The headline on a front page Montgomery Advertiser story this morning was so bland that I almost skipped it. I'm glad I didn't.
Those who made it past the headline would learn that GOP Candidate for Governor Bradley Bryne had accepted money from PACS that had received...or soon thereafter received... money from gambling interests.
Yes, Mr. Byrne does say there is a need for a ban on PAC to PAC transfers. Every candidate that I know of, and every legislator I have heard asked about it takes the same position, yet session after session bills to ban PAC to PAC transfers die.
But back to the headline. Perhaps it should have read something like
Byrne took PAC money that appeared tied to gambling"
or, maybe better:
Byrne says PAC money not from gambling"
My newspaper headline writing experience is truly minimal (though not nonexistent), and I am aware that there are only so many words you can use in so much space, dependant on the typeface and font size.
Advertiser Reporter Sebastian Kitchen does a thorough job of reporting a complex story. He'll be the first to tell you that reporters
don't write the headlines, but whoever wrote this one did a disservice to the story and, frankly, a favor to Mr. Byrne.
And perhaps part two of today's MMMM helps explain the headline?
A couple of weeks ago ABC News announced massive cuts..something like 20% of their newsgathering staff. A year ago it was CBS and some of their affiliate stations laying off staff. Newspapers, of course, have led the way for this lemming-like charge off the cliff.
The Advertiser and other Alabama newspapers have faced significant layoffs.
Can you see the impact on-air? NBC's Brian Williams during the Olympics...the wrong story graphic is behind him to his left. A moment later, he says The U.S. had won a certain number of medals...but the graphic giving the count offers another total.

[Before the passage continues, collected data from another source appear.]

(* ===== verification/HeartbeatWire.v ===== *)
(** The heartbeat on the wire: what it sends is bounded and well typed, with the
    telemetry the node's runtime really collects. *)
From S2P Require Import Prelude Text Protocol Async Ports NodeState ApiClient Dispatcher CoreOps Config Heartbeat ApiClientFacts HeartbeatFacts RuntimeError Limits Process Routing Containers Workspace Builders Health Executor Telemetry HostOps Node NodeFacts.

#[local] Open Scope async_scope.

(** ** The telemetry the runtime collects *)

Section Wire.
Context (parsers : Parsers) (config : DockerRuntimeConfig) (driver : RuntimeDriver).

(** The version cell only holds what the tools told earlier. *)
Definition versions_kept (u : list (Call HostOp)) : Prop :=
  forall v, MkCall DependenciesGet (Some v) ∈ u -> exists w, runs (dependency_versions (Op := HostOp)) w v.
(** What a run of the node's own runtime answers when it is asked. *)
Definition collected (t : NodeTelemetry) : Prop :=
  exists u, runs (node_telemetry (RuntimeExecutor := node_runtime parsers config driver)) u (Ok t) /\ versions_kept u.

(** serde_json writes a float as a number or as null. *)
Hypothesis float_is_flat : forall text v, pa_f64 parsers text = Some v -> flat v = true.

Lemma versions_wire w v :
  runs (dependency_versions (Op := HostOp)) w v -> every_node wire_node "runtime_dependencies" v = true.
Proof.
  intros (t1 & t2 & git & _ & _ & (u1 & u2 & docker & _ & _ & (v1 & v2 & buildx & _ & _ & (w1 & w2 & railpack & _ & _ & _ & ->)%runs_bind)%runs_bind)%runs_bind)%runs_bind.
  cbn [every_node forallb]. wire.
Qed.
Lemma first_float_flat path tr x :
  runs (first_float (Op := HostOp) (pa_f64 parsers) path) tr x -> from_option (fun v => flat v = true) True x.
Proof.
  intros (contents & t & -> & _ & ->). destruct contents as [c|]; [|done].
  destruct (head (split_whitespace c)) as [word|]; [|done]. cbn [mbind option_bind].
  destruct (pa_f64 parsers word) as [v|] eqn:E; [|done]. exact (float_is_flat _ _ E).
Qed.
Lemma collected_wire t : collected t -> telemetry_wire t.
Proof.
  intros (u & Hr & Hkept). unfold node_runtime in Hr. destruct driver; [by destruct Hr as [_ [= ->]]|].
  cbn [node_telemetry with_runner docker_executor telemetry_snapshot] in Hr.
  apply runs_bind in Hr as (t1 & t2 & t' & -> & Hr & _ & [= ->]). unfold snapshot in Hr.
  apply runs_bind in Hr as (u1 & u2 & v & -> & Hversions & Hr).
  assert (every_node wire_node "runtime_dependencies" v = true) as Hv.
  { destruct Hversions as (kept & w & -> & H). destruct kept as [v'|]; cbn [bind] in H.
    - destruct H as [-> Heq]. rewrite Heq. destruct (Hkept v') as [w Hw]; [by left|]. by eapply versions_wire.
    - apply runs_bind in H as (w1 & w2 & v' & -> & H & Hset). destruct Hset as (x & w3 & -> & -> & ->). by eapply versions_wire. }
  clear Hversions.
  apply runs_bind in Hr as (? & ? & operational & -> & _ & Hr). apply runs_bind in Hr as (? & ? & memory & -> & _ & Hr).
  apply runs_bind in Hr as (? & ? & disk & -> & _ & Hr). apply runs_bind in Hr as (? & ? & hostname & -> & _ & Hr).
  apply runs_bind in Hr as (? & ? & uptime & -> & _ & Hr). apply runs_bind in Hr as (? & ? & cpus & -> & _ & Hr).
  apply runs_bind in Hr as (? & ? & load & -> & Hload & -> & ->). split; [|exact Hv].
  apply first_float_flat in Hload. cbn [nt_cpu_load_1m]. by destruct load.
Qed.
Definition section (p : HeartbeatPayload) (key : string) : Value := default Null (value_get (hb_metadata p) key).

(** A list reported as a prefix of at most the bound, next to its length. *)
Definition reports_list {T} (p : HeartbeatPayload) (part key : string) (items : list T) (mapper : T -> Value) : Prop :=
  value_get (section p part) key = Some (Array (map mapper (take 50 items))) /\
  value_get (section p "detail_counts") key = Some (num (N.of_nat (length items))).


(** C31. The heartbeat has the shape the control plane expects, however much a
    node has to tell. In every run in which the telemetry it is given is what
    the node's runtime collects (the version cell holding what the tools told),
    every list in the metadata has at most fifty items and every field whose
    name ends in [_at], anywhere in the payload, is a text; each detail list is
    the first items of what was observed, in order, and next to it stands how
    many there really were. *)
Theorem heartbeat_wire_shape {codec : WireCodec} agent context tr p :
  runs (payload (Op := CoreOp) agent context) tr p ->
  (forall t, MkCall RtNodeTelemetry (Ok t) ∈ tr -> collected t) ->
  every_node bounded_node "metadata" (hb_metadata p) = true /\
  every_node dated_node EmptyString (heartbeat_value p) = true /\
  exists ob, observed ob tr /\
    reports_list p "startup_reconciliation" "recovered_workloads" (workloads (seen_report ob)) recovered_value /\
    reports_list p "startup_reconciliation" "orphans" (orphans (seen_report ob)) orphan_value /\
    reports_list p "startup_reconciliation" "stale_routes" (stale_routes (seen_report ob)) stale_route_value /\
    reports_list p "startup_reconciliation" "stale_images" (stale_images (seen_report ob)) stale_image_value /\
    reports_list p "startup_reconciliation" "compatibility_issues" (compatibility_issues (seen_report ob)) issue_value /\
    reports_list p "workloads" "unhealthy_details"
      (List.filter is_unhealthy (default [] (ob_health ob))) unhealthy_value.
Proof.
  intros (ob & Hob & ->)%payload_runs Htele.
  assert (telemetry_wire (seen_telemetry ob)) as Hwire.
  { unfold seen_telemetry. destruct (ob_telemetry ob) as [t|] eqn:E; [|by split]. apply collected_wire, Htele.
    destruct Hob as (t1 & t2 & _ & _ & ->). rewrite E. apply list_elem_of_here. }
  apply (metadata_wire context (lifecycle_state (ob_metadata_state ob)) _ (seen_statistics ob) (seen_report ob)
    (ob_active ob) (ob_waiting ob)) in Hwire.
  split_and!.
  - eapply every_node_mono; [|exact Hwire]. by intros k v [H _]%andb_prop.
  - unfold heartbeat_value. cbn [every_node forallb payload_of hb_metadata hb_status hb_node hb_sent_at].
    rewrite (every_node_mono wire_node dated_node (fun k v H => proj2 (andb_prop _ _ H)) _ _ Hwire).
    cbn. rewrite !andb_true_r. apply forallb_forall. intros v (s & <- & _)%in_map_iff. reflexivity.
  - exists ob. split; [done|]. split_and!; try (split; reflexivity).
    unfold payload_of, seen_statistics. destruct (ob_health ob); split; reflexivity.
Qed.
End Wire.

(** ** Witness *)

(** What the sample node's runtime collects on a working host. *)
Definition collected_run := run_with (printing_host node_output) (node_telemetry (RuntimeExecutor := sample_node)).
Definition collecting_env : Env CoreOp := fun past X o =>
  match o in CoreOp T return T with
  | RtNodeTelemetry => collected_run.2
  | o => full_disk_env past _ o
  end.
Definition wire_run :=
  run_with collecting_env (payload (Op := CoreOp) (codec := sample_codec) sample_agent sample_context).
Definition telemetry_answer (c : Call CoreOp) : option (Result RuntimeExecutionError NodeTelemetry) :=
  match call_op c in CoreOp T return T -> option (Result RuntimeExecutionError NodeTelemetry) with
  | RtNodeTelemetry => fun r => Some r
  | _ => fun _ => None
  end (call_answer c).
Definition version_answer (c : Call HostOp) : option (option Value) :=
  match call_op c in HostOp T return T -> option (option Value) with
  | DependenciesGet => fun r => Some r
  | _ => fun _ => None
  end (call_answer c).
Lemma collected_run_keeps : versions_kept collected_run.1.
Proof.
  intros v Hv%list_elem_of_In%(in_map version_answer). vm_compute in Hv.
  repeat (destruct Hv as [Hv|Hv]; [discriminate Hv|]). destruct Hv.
Qed.
Lemma heartbeat_wire_witness :
  every_node bounded_node "metadata" (hb_metadata wire_run.2) = true /\
  is_ok collected_run.2 = true.
Proof.
  split; [|vm_compute; reflexivity].
  apply (heartbeat_wire_shape sample_parsers default_docker_config Docker ltac:(done) (codec := sample_codec)
    sample_agent sample_context wire_run.1 wire_run.2 (runs_run_from _ _ _)).
  intros t Ht%list_elem_of_In%(in_map telemetry_answer). exists collected_run.1. split; [|exact collected_run_keeps].
  assert (collected_run.2 = Ok t) as <-.
  { vm_compute in Ht. repeat (destruct Ht as [Ht|Ht]; [first [discriminate Ht|injection Ht as <-; vm_compute; reflexivity]|]).
    destruct Ht. }
  apply runs_run_from.
Defined.
(* ===== verification/LabelFacts.v ===== *)
(** Labels: what a start writes on a container is what the lookup and discovery
    read back from it.

    Docker is not under src/: how it keeps the labels of a command line and what
    it prints are parameters, with what its documentation says of them as
    hypotheses. *)
From S2P Require Import Prelude Text Protocol Async Ports ApiClient RuntimeError Limits Process Routing Containers Workspace Builders Health RoutingFacts Monitor HostOps ContainersFacts.

#[local] Open Scope async_scope.

(** ** Text of a listing *)

(** Text that stays inside its field of its line. *)
Definition plain_byte (c : ascii) : Prop := c <> TAB /\ c <> LF /\ c <> CR.
Definition plain (s : string) : Prop := Forall plain_byte (bytes_of s).

Lemma fields_tabbed l : l <> [] -> Forall plain l -> fields_of (tabbed l) = l.
Proof.
  intros Hne H. unfold fields_of, str_split, tabbed. induction H as [|s l Hs Hl IH]; [done|].
  assert (Htab : Forall (fun c => c <> TAB) (bytes_of s)) by (eapply Forall_impl; [exact Hs|]; by intros c []).
  destruct l as [|s' l].
  - cbn. rewrite split_bytes_none by done. cbn. by rewrite string_of_bytes_of.
  - change (String.concat tab (s :: s' :: l)) with (s +:+ tab +:+ String.concat tab (s' :: l)).
    rewrite !bytes_of_app. change (bytes_of tab) with [TAB]. cbn [app]. rewrite split_bytes_app by done.
    cbn [map]. rewrite string_of_bytes_of. f_equal. by apply IH.
Qed.

Lemma plain_class (f : ascii -> bool) s :
  forallb (fun c => negb (f c)) [TAB; LF; CR] = true -> Forall (fun c => f c = true) (bytes_of s) -> plain s.
Proof.
  cbn. rewrite !andb_true_iff, !negb_true_iff. intros (Ht & Hl & Hc & _) H. eapply Forall_impl; [exact H|].
  intros c Hf. split_and!; intros ->; congruence.
Qed.
Lemma plain_pretty (n : N) : plain (pretty n).
Proof. by eapply plain_class; [|apply digit_bytes_pretty]. Qed.
Lemma plain_word s : ascii_word (bytes_of s) -> plain s.
Proof. intros [_ H]. apply (plain_class word_byte); [done|]. by apply List.Forall_forall, forallb_forall. Qed.

Lemma tabbed_lines l : Forall plain l -> Forall (fun c => c <> LF /\ c <> CR) (bytes_of (tabbed l)).
Proof.
  unfold tabbed. induction 1 as [|s l Hs Hl IH]; [constructor|].
  assert (Hs' : Forall (fun c => c <> LF /\ c <> CR) (bytes_of s)) by (eapply Forall_impl; [exact Hs|]; by intros c (_ & ? & ?)).
  destruct l as [|s' l]; [done|].
  change (String.concat tab (s :: s' :: l)) with (s +:+ tab +:+ String.concat tab (s' :: l)).
  rewrite !bytes_of_app. apply Forall_app_2; [done|]. apply Forall_app_2; [by repeat constructor|done].
Qed.

(** A line that starts with a word is not blank. *)
Lemma drop_while_keeps {A} (f : A -> bool) x l : In x l -> f x = false -> In x (drop_while f l).
Proof.
  induction l as [|y l IH]; [done|]. intros Hin Hf. cbn. destruct (f y) eqn:Hy; [|done].
  apply IH; [|done]. destruct Hin as [->|]; [congruence|done].
Qed.
Lemma word_line_not_blank id rest :
  ascii_word (bytes_of id) -> is_empty (trim (id +:+ tab +:+ rest)) = false.
Proof.
  intros [Hne Hw]. unfold trim, trim_bytes. rewrite !bytes_of_app. change (bytes_of tab) with [TAB].
  destruct (bytes_of id) as [|d ids]; [done|]. cbn [forallb] in Hw. apply andb_true_iff in Hw as [Hd Hids].
  apply andb_true_iff in Hd as [Hd Hspace]. apply negb_true_iff in Hspace.
  assert (exists c l, (ids ++ [TAB] ++ bytes_of rest)%list = c :: l /\ is_continuation c = false) as (c & l & Hl & Hc).
  { destruct ids as [|c ids]; [by exists TAB, (bytes_of rest)|]. exists c, (ids ++ [TAB] ++ bytes_of rest)%list.
    split; [done|]. cbn in Hids. apply andb_true_iff in Hids as [[Hc _]%andb_true_iff _].
    unfold is_continuation, in_range. apply N.ltb_lt in Hc. by destruct (N.leb_spec 128 (byte c)); [lia|]. }
  assert (In [d] (chars ((d :: ids) ++ [TAB] ++ bytes_of rest))) as Hin.
  { cbn [app] in Hl |- *. cbn [chars]. rewrite Hl. destruct (chars (c :: l)) as [|[|c' g] gs] eqn:E; [by left..|].
    assert (c' = c) as ->; [|by rewrite Hc; left].
    cbn [chars] in E. destruct (chars l) as [|[|c2 g2] gs2]; [by injection E as -> _ _..|].
    destruct (is_continuation c2); by injection E as -> _ _. }
  assert (In [d] (trim_end_chars (trim_start_chars (chars ((d :: ids) ++ [TAB] ++ bytes_of rest))))) as Htrim.
  { unfold trim_end_chars, trim_start_chars. rewrite <- in_rev. apply drop_while_keeps; [|done].
    rewrite <- in_rev. by apply drop_while_keeps. }
  destruct (List.concat _) as [|x xs] eqn:E; [|done].
  assert (In d []) by (rewrite <- E; apply in_concat; exists [d]; split; [done|by left]). done.
Qed.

On other programs, wrong tapes run. "Live shots" fail. Network broadcasts start to look like something you might see produced by a skeleton weekend staff in market #200.
But the most significant result won't be as easy to see as an incorrect graphic or a wrong video. It will be the slow reduction in the news being generated through the vetting process editors provide, especially in newspapers, since they originate much of the news. More stories will be "breaking" on Twitter and Facebook and places like this blog, and I don't say that as a positive.
What sources will be left for news consumers to trust?
(
UPDATE:The 2010 Pew Report on the State of The Media is out this morning.]
(The
Monday
Morning
Media
Memo is a regular feature of this blog.]